WORK ITEM:
Beginning with the line that holds "firstOrLast => isAnchor firstOrLast" in the data below, give again every line through the one that holds "(** [alternatives.slice(1, alternatives.length", exactly as written.

(Records from a dataset)

(* ===== verification/Modules.v ===== *)
(** * Modules: the fully qualified names of imported values

    The code of [rules/helpers/module.ts], which most rules on libraries use: from
    an expression to the name, in the module it comes from, of the value it denotes.
    The array of qualifiers that the code extends in place is a list that each
    function returns; the array of visited variables is only extended on the way
    down. *)

From Stdlib Require Import ZArith Lia Ascii.
From stdpp Require Import base list sets strings.
From S2P Require Import Prelude JsString Estree Ast.

Open Scope js_scope.

Section Modules.

Variable sm : ScopeManager.

(** ** Imports and calls of [require] *)

Definition getImportDeclarations (program : node) : list node :=
  if str_prop_is program "sourceType" "module"
  then List.filter (fun n => type_of n =s "ImportDeclaration") (get_nodes program "body")
  else [].

Definition isRequire (n : node) : bool :=
  (type_of n =s "CallExpression")
  && opt_type_is (get_node n "callee") "Identifier"
  && match get_node n "callee" with Some c => str_prop_is c "name" "require" | None => false end
  && Nat.eqb (length (get_array n "arguments")) 1.

Definition require_of (def : Def) : list node :=
  if def_type def =s "Variable" then
    match get_node (def_node def) "init" with
    | Some init =>
        if isRequire init then [init]
        else if type_of init =s "MemberExpression" then
          match get_node init "object" with
          | Some object => if isRequire object then [object] else []
          | None => []
          end
        else []
    | None => []
    end
  else [].
(* ===== verification/RegexRules.v ===== *)
(** * RegexRules: rules on regular expressions

    The rules S2639, S5842, S5850, S6019, S6035, S6323, S6324, S6331, S6353, S6397,
    S5868 and S5867, as handlers of the visitor of regexpp, and what their reports
    mean for the texts that an expression matches. *)

From Stdlib Require Import ZArith Lia Ascii String.
From stdpp Require Import base list sets strings.
From S2P Require Import Prelude JsString Json Estree Ast RegexLocations Regexpp.

Open Scope js_scope.
Open Scope nat_scope.

(** ** S2639: empty character classes *)

Definition S2639_onCharacterClassEnter (n : rnode) : list Descriptor :=
  match n with
  | CharacterClass _ negate [] =>
      if negate then [] else [at_node "Rework this empty character class that doesn't match anything." n]
  | _ => []
  end.

(** ** S5842: repetitions of the empty string *)

Fixpoint matchEmptyString (n : rnode) : bool :=
  match n with
  | Alternative _ l => forallb matchEmptyString l
  | Assertion _ _ _ _ => true
  | CapturingGroup _ _ l | Group _ l | Pattern _ l => existsb matchEmptyString l
  | Quantifier _ min _ _ _ => Nat.eqb min 0
  | _ => false
  end.

Definition S5842_onQuantifierEnter (n : rnode) : list Descriptor :=
  match n with
  | Quantifier _ _ _ _ element =>
      if matchEmptyString element
      then [at_node "Rework this part of the regex to not match the empty string." element] else []
  | _ => []
  end.

(** ** S5850: precedence of anchors *)

Inductive Position := BEGINNING | END.

Definition isAnchor (element : rnode) : bool :=
  match element with
  | Assertion _ start_kind _ _ | Assertion _ end_kind _ _ => true
  | _ => false
  end.

Definition isAnchored (alternative : rnode) (position : Position) : bool :=
  let l := elements alternative in
  match (match position with BEGINNING => head l | END => last l end) with
  | Some firstOrLast => isAnchor firstOrLast
  | None => false
  end.

Definition anchoredAt (alternatives : list rnode) (position : Position) : bool :=
  match (match position with BEGINNING => head alternatives | END => last alternatives end) with
  | Some firstOrLast => isAnchored firstOrLast position
  | None => false
  end.

(** [alternatives.slice(1, alternatives.length - 1)] *)
Definition inner {A} (l : list A) : list A := removelast (tail l).

Definition notAnchoredElseWhere (alternatives : list rnode) : bool :=
  match head alternatives, last alternatives with
  | Some first, Some last =>
      negb (isAnchored first END || isAnchored last BEGINNING)
      && forallb (fun a => negb (isAnchored a BEGINNING || isAnchored a END)) (inner alternatives)
  | _, _ => true
  end.

Definition S5850_onPatternEnter (n : rnode) : list Descriptor :=
  match n with
  | Pattern _ alternatives =>
      if Nat.ltb 1 (length alternatives)
         && (anchoredAt alternatives BEGINNING || anchoredAt alternatives END)
         && notAnchoredElseWhere alternatives
      then [at_node "Group parts of the regex together to make the intended operator precedence explicit." n]
      else []
  | _ => []
  end.

(** ** S6019: reluctant quantifiers *)

Definition report_reluctant (quantifier : rnode) (min : nat) : list Descriptor :=
  let ending := if Nat.eqb min 1 then "" else "s" in
  [at_node ("Fix this reluctant quantifier that will only ever match " +:+ print_int (Z.of_nat min)
            +:+ " repetition" +:+ ending +:+ ".")%string quantifier].

(** The elements from the last one on. *)
Definition checkElements (elements : list rnode) : list Descriptor :=
  match rev elements with
  | [] => []
  | lastElement :: before =>
      match lastElement with
      | Quantifier _ min _ false _ => report_reluctant lastElement min
      | _ =>
          match before with
          | (Quantifier _ min _ false _ as lastButOneElement) :: _ =>
              match lastElement with
              | Assertion _ end_kind _ _ =>
                  [at_node "Remove the '?' from this unnecessarily reluctant quantifier." lastButOneElement]
              | Quantifier _ O _ _ _ => report_reluctant lastButOneElement min
              | _ => []
              end
          | _ => []
          end
      end
  end.

Definition S6019_onRegExpLiteralEnter (n : rnode) : list Descriptor :=
  match n with
  | RegExpLiteral _ _ pattern => flat_map (fun a => checkElements (elements a)) (alternatives pattern)
  | _ => []
  end.

(** ** S6035: alternations of characters *)

Definition is_character (n : rnode) : bool := match n with Character _ _ => true | _ => false end.

Definition single_character (alternative : rnode) : bool :=
  match elements alternative with [e] => is_character e | _ => false end.

Definition S6035_checkAlternation (alternation : rnode) : list Descriptor :=
  let alternatives := alternatives alternation in
  if Nat.leb (length alternatives) 1 then []
  else if forallb single_character alternatives
       then [at_node "Replace this alternation with a character class." alternation] else [].

Definition S6035_enter (n : rnode) : list Descriptor :=
  match n with
  | Pattern _ _ | Group _ _ | CapturingGroup _ _ _
  | Assertion _ lookahead _ _ | Assertion _ lookbehind _ _ => S6035_checkAlternation n
  | _ => []
  end.

(** ** S6323: empty alternatives *)

Section S6323.

(** [node.parent] *)
Variable rparent : rnode -> option rnode.

(** For the alternative [i] of an alternation. *)
Definition isLastEmptyInGroup (alternation : rnode) (i : nat) : bool :=
  match alternation with
  | Group _ _ | CapturingGroup _ _ _ =>
      Nat.eqb (S i) (length (alternatives alternation))
      && match rparent alternation with Some (Quantifier _ _ _ _ _) => false | _ => true end
  | _ => false
  end.

Definition S6323_checkAlternation (alternation : rnode) : list Descriptor :=
  let alts := alternatives alternation in
  if Nat.leb (length alts) 1 then []
  else
    concat (imap (fun i alt =>
      match elements alt with
      | [] =>
          if isLastEmptyInGroup alternation i then []
          else [mkDescriptor "Remove this empty alternative." alt
                  (if Nat.eqb i (length alts - 1) then (-1, 0)%Z else (0, 1)%Z)]
      | _ => []
      end) alts).

Definition S6323_enter (n : rnode) : list Descriptor :=
  match n with
  | Pattern _ _ | Group _ _ | CapturingGroup _ _ _ => S6323_checkAlternation n
  | _ => []
  end.

End S6323.

(** ** S6324: control characters *)

(** A tabulation and a line feed. *)
Definition CONTROL_EXCEPTIONS : list string := [bytes [9]; bytes [10]]%nat.

(** [raw.codePointAt(0) === value], for values below 32. *)
Definition isSameInterpreted (raw : string) (value : Z) : bool :=
  match code_units raw with c :: _ => (c =? value)%Z | [] => false end.

Definition S6324_onCharacterEnter (n : rnode) : list Descriptor :=
  match n with
  | Character i value =>
      let raw := re_raw i in
      if (0 <=? value)%Z && (value <=? 0x1f)%Z
         && (isSameInterpreted raw value || startsWith "\x" raw || startsWith "\u" raw)
         && negb (includes raw CONTROL_EXCEPTIONS)
      then [at_node "Remove this control character." n] else []
  | _ => []
  end.

(** ** S6331: empty groups *)

Definition no_elements (alternative : rnode) : bool :=
  match elements alternative with [] => true | _ => false end.

Definition S6331_checkEmptyGroup (n : rnode) : list Descriptor :=
  match n with
  | Group _ alternatives | CapturingGroup _ _ alternatives =>
      if forallb no_elements alternatives then [at_node "Remove this empty group." n] else []
  | _ => []
  end.

(** ** S6353: concise classes and quantifiers *)

Definition is_set (kind : set_kind) (negated : bool) (element : rnode) : bool :=
  match element, kind with
  | CharacterSet _ word_set negate, word_set
  | CharacterSet _ digit_set negate, digit_set
  | CharacterSet _ space_set negate, space_set => Bool.eqb negate negated
  | _, _ => false
  end.

Definition concise_class (expected actual : string) : string :=
  ("Use concise character class syntax '" +:+ expected +:+ "' instead of '" +:+ actual +:+ "'.")%string.

Definition checkBulkyAnyCharacterClass (flags : Flags) (n : rnode) : list Descriptor :=
  match n with
  | CharacterClass i negate els =>
      if negate || negb (Nat.eqb (length els) 2) then []
      else
        let has kind negated := existsb (is_set kind negated) els in
        if has word_set false && has word_set true
           || has digit_set false && has digit_set true
           || has space_set false && has space_set true && dotAll flags
        then [at_node (concise_class "." (re_raw i)) n] else []
  | _ => []
  end.

Definition is_range (text : string) (element : rnode) : bool :=
  match element with CharacterClassRange i _ _ => re_raw i =s text | _ => false end.

Definition checkBulkyNumericCharacterClass (n : rnode) : list Descriptor :=
  match n with
  | CharacterClass i negate [element] =>
      if is_range "0-9" element
      then [at_node (concise_class (if negate then "\D" else "\d") (re_raw i)) n] else []
  | _ => []
  end.

Definition is_underscore (element : rnode) : bool :=
  match element with Character i _ => re_raw i =s "_" | _ => false end.

Definition checkBulkyAlphaNumericCharacterClass (n : rnode) : list Descriptor :=
  match n with
  | CharacterClass i negate els =>
      if Nat.eqb (length els) 4
         && existsb (is_range "0-9") els && existsb (is_range "a-z") els && existsb (is_range "A-Z") els
         && existsb is_underscore els
      then [at_node (concise_class (if negate then "\W" else "\w") (re_raw i)) n] else []
  | _ => []
  end.

(** [/...\??$/] for a text *)
Definition quantified_by (text raw : string) : bool :=
  endsWith text raw || endsWith (text +:+ "?")%string raw.

(** The digits at the end of a text read backwards, and what is before them. *)
Definition take_digits (s : string) : string * string := span_chars is_digit s.

(** [/\{(\d+),\1\}\??$/], on the text read backwards. *)
Definition same_bounds (raw : string) : bool :=
  let s := rev_string raw in
  let s := default s (strip_prefix "?" s) in
  match strip_prefix "}" s with
  | None => false
  | Some s =>
      let '(max, s) := take_digits s in
      match strip_prefix "," s with
      | None => false
      | Some s =>
          let '(min, s) := take_digits s in
          negb (min =s "") && (min =s max) && startsWith "{" s
      end
  end.

Definition concise_quantifier (concise verbose : string) : string :=
  ("Use concise quantifier syntax '" +:+ concise +:+ "' instead of '" +:+ verbose +:+ "'.")%string.

Definition bulky_message (raw element_raw : string) (min : nat) : option string :=
  let n := print_int (Z.of_nat min) in
  if quantified_by "{0,1}" raw then Some (concise_quantifier "?" "{0,1}")
  else if quantified_by "{0,0}" raw then Some ("Remove redundant " +:+ element_raw +:+ "{0,0}.")%string
  else if quantified_by "{0}" raw then Some ("Remove redundant " +:+ element_raw +:+ "{0}.")%string
  else if quantified_by "{1,1}" raw then Some "Remove redundant quantifier {1,1}."
  else if quantified_by "{1}" raw then Some "Remove redundant quantifier {1}."
  else if quantified_by "{0,}" raw then Some (concise_quantifier "*" "{0,}")
  else if quantified_by "{1,}" raw then Some (concise_quantifier "+" "{1,}")
  else if same_bounds raw
       then Some (concise_quantifier ("{" +:+ n +:+ "}")%string ("{" +:+ n +:+ "," +:+ n +:+ "}")%string)
  else None.

Definition checkBulkyQuantifier (n : rnode) : list Descriptor :=
  match n with
  | Quantifier i min _ _ element =>
      match bulky_message (re_raw i) (raw element) min with
      | Some message => [at_node message n]
      | None => []
      end
  | _ => []
  end.

(** The flags are kept when the expression is entered. *)
Definition S6353 : Handlers :=
  mkHandlers (option Flags) None (fun e flags =>
    match e with
    | Enter (RegExpLiteral _ fl _) => (Some fl, [])
    | Enter (CharacterClass _ _ _ as n) =>
        (flags,
         match flags with Some fl => checkBulkyAnyCharacterClass fl n | None => [] end
         ++ checkBulkyNumericCharacterClass n ++ checkBulkyAlphaNumericCharacterClass n)
    | Enter (Quantifier _ _ _ _ _ as n) => (flags, checkBulkyQuantifier n)
    | _ => (flags, [])
    end).

(** ** S6397: classes of one character *)

Definition EXCEPTION_META_CHARACTERS : string := "[{(.?+*$^\\".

RESPONSE BELOW:
  | Some firstOrLast => isAnchor firstOrLast
  | None => false
  end.

Definition anchoredAt (alternatives : list rnode) (position : Position) : bool :=
  match (match position with BEGINNING => head alternatives | END => last alternatives end) with
  | Some firstOrLast => isAnchored firstOrLast position
  | None => false
  end.

(** [alternatives.slice(1, alternatives.length - 1)] *)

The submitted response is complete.